The victory, and especially the cavalry charge of the 21st Lancers, was soon celebrated by songs on the popular stage, including "What Will They Say in England? A Story of the Gallant 21st" by Orlando Powell (1867–1915) and Léonard Gautier's "The Heroic Charge of the 21st Lancers at the Battle of Omdurman", published complete with piano score (London: E. Donajowski, 1898).
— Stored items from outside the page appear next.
Definition tagmsg (i : Inbound) : list Event :=
  let message := in_message i in
  let?? value := tag_text message (lit "+typing") else [] in
  if is_empty (in_sender i) then []
  else
    let?? phase := typing_phase_from_tag value else [] in
    let?? conversation := in_conversation i (text_param message 0) else [] in
    [EvTyping (mkTyping conversation (in_sender i) phase (in_timestamp i))].

(** ** Membership and channel state (membership.rs) *)

Definition param_at_least (m : IrcMessage) (count : nat) : bool := (count <=? length (msg_params m))%nat.

Definition join (i : Inbound) : list Event :=
  let message := in_message i in
  [EvJoin (mkJoin (in_network i) (text_param message 0) (in_sender i)
    (if param_at_least message 2 then Some (text_param message 1) else None)
    (if param_at_least message 3 then Some (text_param message 2) else None))].

(** [account], [part], [quit], [nick], [kick], [topic], [mode] and [away]: one event each. *)
Definition account_line (i : Inbound) : list Event :=
  [EvAccount (mkAccount (in_network i) (in_sender i)
    (if is_empty (msg_params (in_message i)) then [] else text_param (in_message i) 0))].

Definition part (i : Inbound) : list Event :=
  [EvPart (mkPart (in_network i) (text_param (in_message i) 0) (in_sender i) (text_param (in_message i) 1))].

Definition quit (i : Inbound) : list Event :=
  [EvQuit (mkQuit (in_network i) (in_sender i) (text_param (in_message i) 0))].

Definition nick (i : Inbound) : list Event :=
  [EvNick (mkNick (in_network i) (in_sender i) (text_param (in_message i) 0))].

Definition kick (i : Inbound) : list Event :=
  let message := in_message i in
  [EvKick (mkKick (in_network i) (text_param message 0) (text_param message 1) (in_sender i) (text_param message 2))].

Definition topic (i : Inbound) : list Event :=
  [EvTopic (mkTopic (in_network i) (text_param (in_message i) 0) (text_param (in_message i) 1) (in_sender i) false)].

Definition topic_reply (i : Inbound) : list Event :=
  [EvTopic (mkTopic (in_network i) (text_param (in_message i) 1) (text_param (in_message i) 2) [] false)].

Definition topic_who_time (i : Inbound) : list Event :=
  [EvTopic (mkTopic (in_network i) (text_param (in_message i) 1) [] (text_param (in_message i) 2) true)].

Definition names (i : Inbound) : list Event :=
  let message := in_message i in
  let tokens := base.filter (fun token => is_empty token = false) (split_on (N.eqb (chr " ")) (text_param message 3)) in
  let entries := omap (parse_names_token (in_features i)) tokens in
  [EvNames (mkNames (in_network i) (text_param message 2)
    ((fun parsed => mkName (parsed_nick parsed) (parsed_ranks parsed)) <$> entries) false)].

Definition names_end (i : Inbound) : list Event :=
  [EvNames (mkNames (in_network i) (text_param (in_message i) 1) [] true)].

Definition remaining_params (message : IrcMessage) (start : nat) : list str :=
  text_param message <$> seq start (length (msg_params message) - start).

Definition mode (i : Inbound) : list Event :=
  let message := in_message i in
  [EvMode (mkMode (in_network i) (text_param message 0) (in_sender i) (text_param message 1) (remaining_params message 2))].

Definition away_line (i : Inbound) : list Event :=
  let message := in_message i in
  let value := if is_empty (msg_params message) then None else Some (mkAway (text_param message 0)) in
  [EvAway (mkAwayEvent (in_network i) (in_sender i) value None false)].

Definition self_away (i : Inbound) (away : bool) : list Event := [EvSelfAway (mkSelfAway (in_network i) away)].

(** ** Numerics and metadata (numerics.rs) *)

Definition is_go_int (value : str) : bool := bool_decide (is_Some (parse_i64 value)).
Definition all_digits (value : str) : bool := negb (is_empty value) && forallb is_ascii_digit (as_bytes value).

(** [who_reply_realname] and [realname_from_who] differ in what counts as a hop count. *)
Definition realname_behind (is_hop : str -> bool) (trailing : str) : str :=
  let trimmed := trim trailing in
  if is_empty trimmed then []
  else
    match split_once (N.eqb (chr " ")) trimmed with
    | None => if is_hop trimmed then [] else trimmed
    | Some (hop, rest) => if is_hop hop then trim rest else trimmed
    end.
Definition who_reply_realname (trailing : str) : str := realname_behind is_go_int trailing.
Definition realname_from_who (trailing : str) : str := realname_behind all_digits trailing.

Definition who_reply (i : Inbound) : list Event :=
  let message := in_message i in
  let nick := text_param message 5 in
  let flags := text_param message 6 in
  if is_empty nick then []
  else
    let trailing := text_param message 7 in
    let realname := who_reply_realname trailing in
    let realname := if is_empty realname then realname_from_who trailing else realname in
    [EvAway (mkAwayEvent (in_network i) nick
       (if bool_decide (head flags = Some (chr "G")) then Some (mkAway []) else None)
       (if is_empty realname then None else Some realname) false);
     EvNickFacts (mkNickFacts (in_network i) nick None (Some (existsb (N.eqb (chr "*")) flags)))].

Definition whois_realname (i : Inbound) : list Event :=
  let nick := text_param (in_message i) 1 in
  let realname := trim (text_param (in_message i) 5) in
  if is_empty nick || is_empty realname then []
  else [EvAway (mkAwayEvent (in_network i) nick None (Some realname) true)].

Definition whois_operator (i : Inbound) : list Event :=
  let nick := text_param (in_message i) 1 in
  if is_empty nick then [] else [EvNickFacts (mkNickFacts (in_network i) nick None (Some true))].

Definition whois_account (i : Inbound) : list Event :=
  let nick := text_param (in_message i) 1 in
  if is_empty nick then [] else [EvAccount (mkAccount (in_network i) nick (text_param (in_message i) 2))].

Definition member_metadata (network : str) (message : IrcMessage) (target_index : nat) (features : IrcServerFeatures)
    : option Event :=
  if negb (param_at_least message (target_index + 3)) then None
  else
    let target := text_param message target_index in
    let key_text := text_param message (target_index + 1) in
    if is_empty target || is_channel features target then None
    else
      let? canonical := canonical_key key_text in
      let value := clamped (text_param message (target_index + 3)) in
      if is_empty value then None else Some (EvMemberMetadata (mkMemberMetadata network target canonical value)).

Definition key_not_set_event (network : str) (message : IrcMessage) (features : IrcServerFeatures) : option Event :=
  if negb (param_at_least message 3) then None
  else
    let target := text_param message 1 in
    let key_text := text_param message 2 in
    if is_empty target || is_channel features target then None
    else
      let? canonical := canonical_key key_text in
      Some (EvMemberMetadata (mkMemberMetadata network target canonical [])).

Definition metadata (i : Inbound) (target_index : nat) : list Event :=
  option_list (member_metadata (in_network i) (in_message i) target_index (in_features i)).
Definition key_not_set (i : Inbound) : list Event :=
  option_list (key_not_set_event (in_network i) (in_message i) (in_features i)).

Definition one_of (words : list string) (command : str) : bool := existsb (fun word => str_eqb (lit word) command) words.
Definition is_join_failure_numeric (command : str) : bool :=
  one_of ["403"; "405"; "448"; "471"; "473"; "474"; "475"; "476"; "477"; "479"; "489"; "520"]%string command.
Definition is_ambiguous_join_failure_numeric (command : str) : bool := one_of ["437"; "480"; "485"]%string command.
Definition is_join_failure (command : str) : bool :=
  is_join_failure_numeric command || is_ambiguous_join_failure_numeric command.

Definition join_failure (i : Inbound) : list Event :=
  let channel := text_param (in_message i) 1 in
  if is_ambiguous_join_failure_numeric (in_command i) && negb (is_channel (in_features i) channel) then []
  else [EvChannelError (mkChannelError (in_network i) channel (text_param (in_message i) 2))].

(** ** The dispatch (mod.rs) *)

(** One arm per command; the first whose name and guard fit. *)
Definition dispatch (i : Inbound) : list Event :=
  let message := in_message i in
  let verb command := str_eqb (in_command i) (lit command) in
  let has count := param_at_least message count in
  if verb "NOTICE"%string && has 2%nat then notice i
  else if verb "PRIVMSG"%string && has 2%nat then privmsg i
  else if verb "TAGMSG"%string && has 1%nat then tagmsg i
  else if verb "JOIN"%string && has 1%nat then join i
  else if verb "ACCOUNT"%string && negb (is_empty (in_sender i)) then account_line i
  else if verb "330"%string && has 3%nat then whois_account i
  else if verb "PART"%string && has 1%nat then part i
  else if verb "QUIT"%string then quit i
  else if verb "NICK"%string && has 1%nat then nick i
  else if verb "KICK"%string && has 2%nat then kick i
  else if verb "TOPIC"%string && has 2%nat then topic i
  else if verb "332"%string && has 3%nat then topic_reply i
  else if verb "333"%string && has 3%nat then topic_who_time i
  else if verb "353"%string && has 4%nat then names i
  else if verb "366"%string && has 2%nat then names_end i
  else if verb "MODE"%string && has 2%nat then mode i
  else if verb "AWAY"%string && negb (is_empty (in_sender i)) then away_line i
  else if verb "306"%string then self_away i true
  else if verb "305"%string then self_away i false
  else if verb "352"%string && has 7%nat then who_reply i
  else if verb "311"%string && has 6%nat then whois_realname i
  else if verb "313"%string && has 2%nat then whois_operator i
  else if verb "CHGHOST"%string then []
  else if verb "METADATA"%string then metadata i 0
  else if verb "761"%string then metadata i 1
  else if verb "766"%string then key_not_set i
  else if is_join_failure (in_command i) && has 3%nat then join_failure i
  else [].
William McGonagall was also among those inspired to doggerel patriotism in a hastily produced broadside, "The battle of Omdurman: a new poem: composed September 1898", soon to be joined by the equally spontaneous verse of Henry Surtees, one of the uniformed participants, in his The March to Khartoum and Fall of Omdurman (1899). In the following year there appeared a more polished performance in Annie Moore's poetry collection, Omdurman and other verses.

In Sudan itself, the Khalifa had poets among his entourage, not all of whom were killed in the fighting, but much of their work was either destroyed by the British during systematic searches after the battle, or even by the poets themselves in fear of reprisal. Nevertheless, as part of the oral tradition there survived a lamentation by Wad Sa’d, who was an eye-witness of the defeat.

===Later fiction===
It was not long before a fictional account of the British military expedition appeared in G.A. Henty's series of adventure stories for boys. It was titled With Kitchener in the Soudan (1903) and included a description of the battle in chapter 14. It was also depicted in the climax of the 1939 film The Four Feathers and later as a short episode in the 1972 film Young Winston, where Churchill takes part in the charge of the 21st Lancers. About that period too, Lance Corporal Jones mentions his own participation in the battle during the comedy series Dad's Army.

The battle was later made an incident in a few 21st century novels. The Triumph of the Sun (2005) by Wilbur Smith concentrates mainly on the siege of Khartoum and the fate of the defeated, but carries the story through to Kitchener's campaign. The 2008 novel After Omdurman by John Ferry is also partly set during the 1898 re-conquest of Sudan, with the book's lead character, Evelyn Winters, playing a peripheral role in the fighting. The main focus of Jake Arnott's The Devil's Paintbrush (2009) is the life of Hector MacDonald but also includes the battle and Kitchener's railway-building drive through Sudan.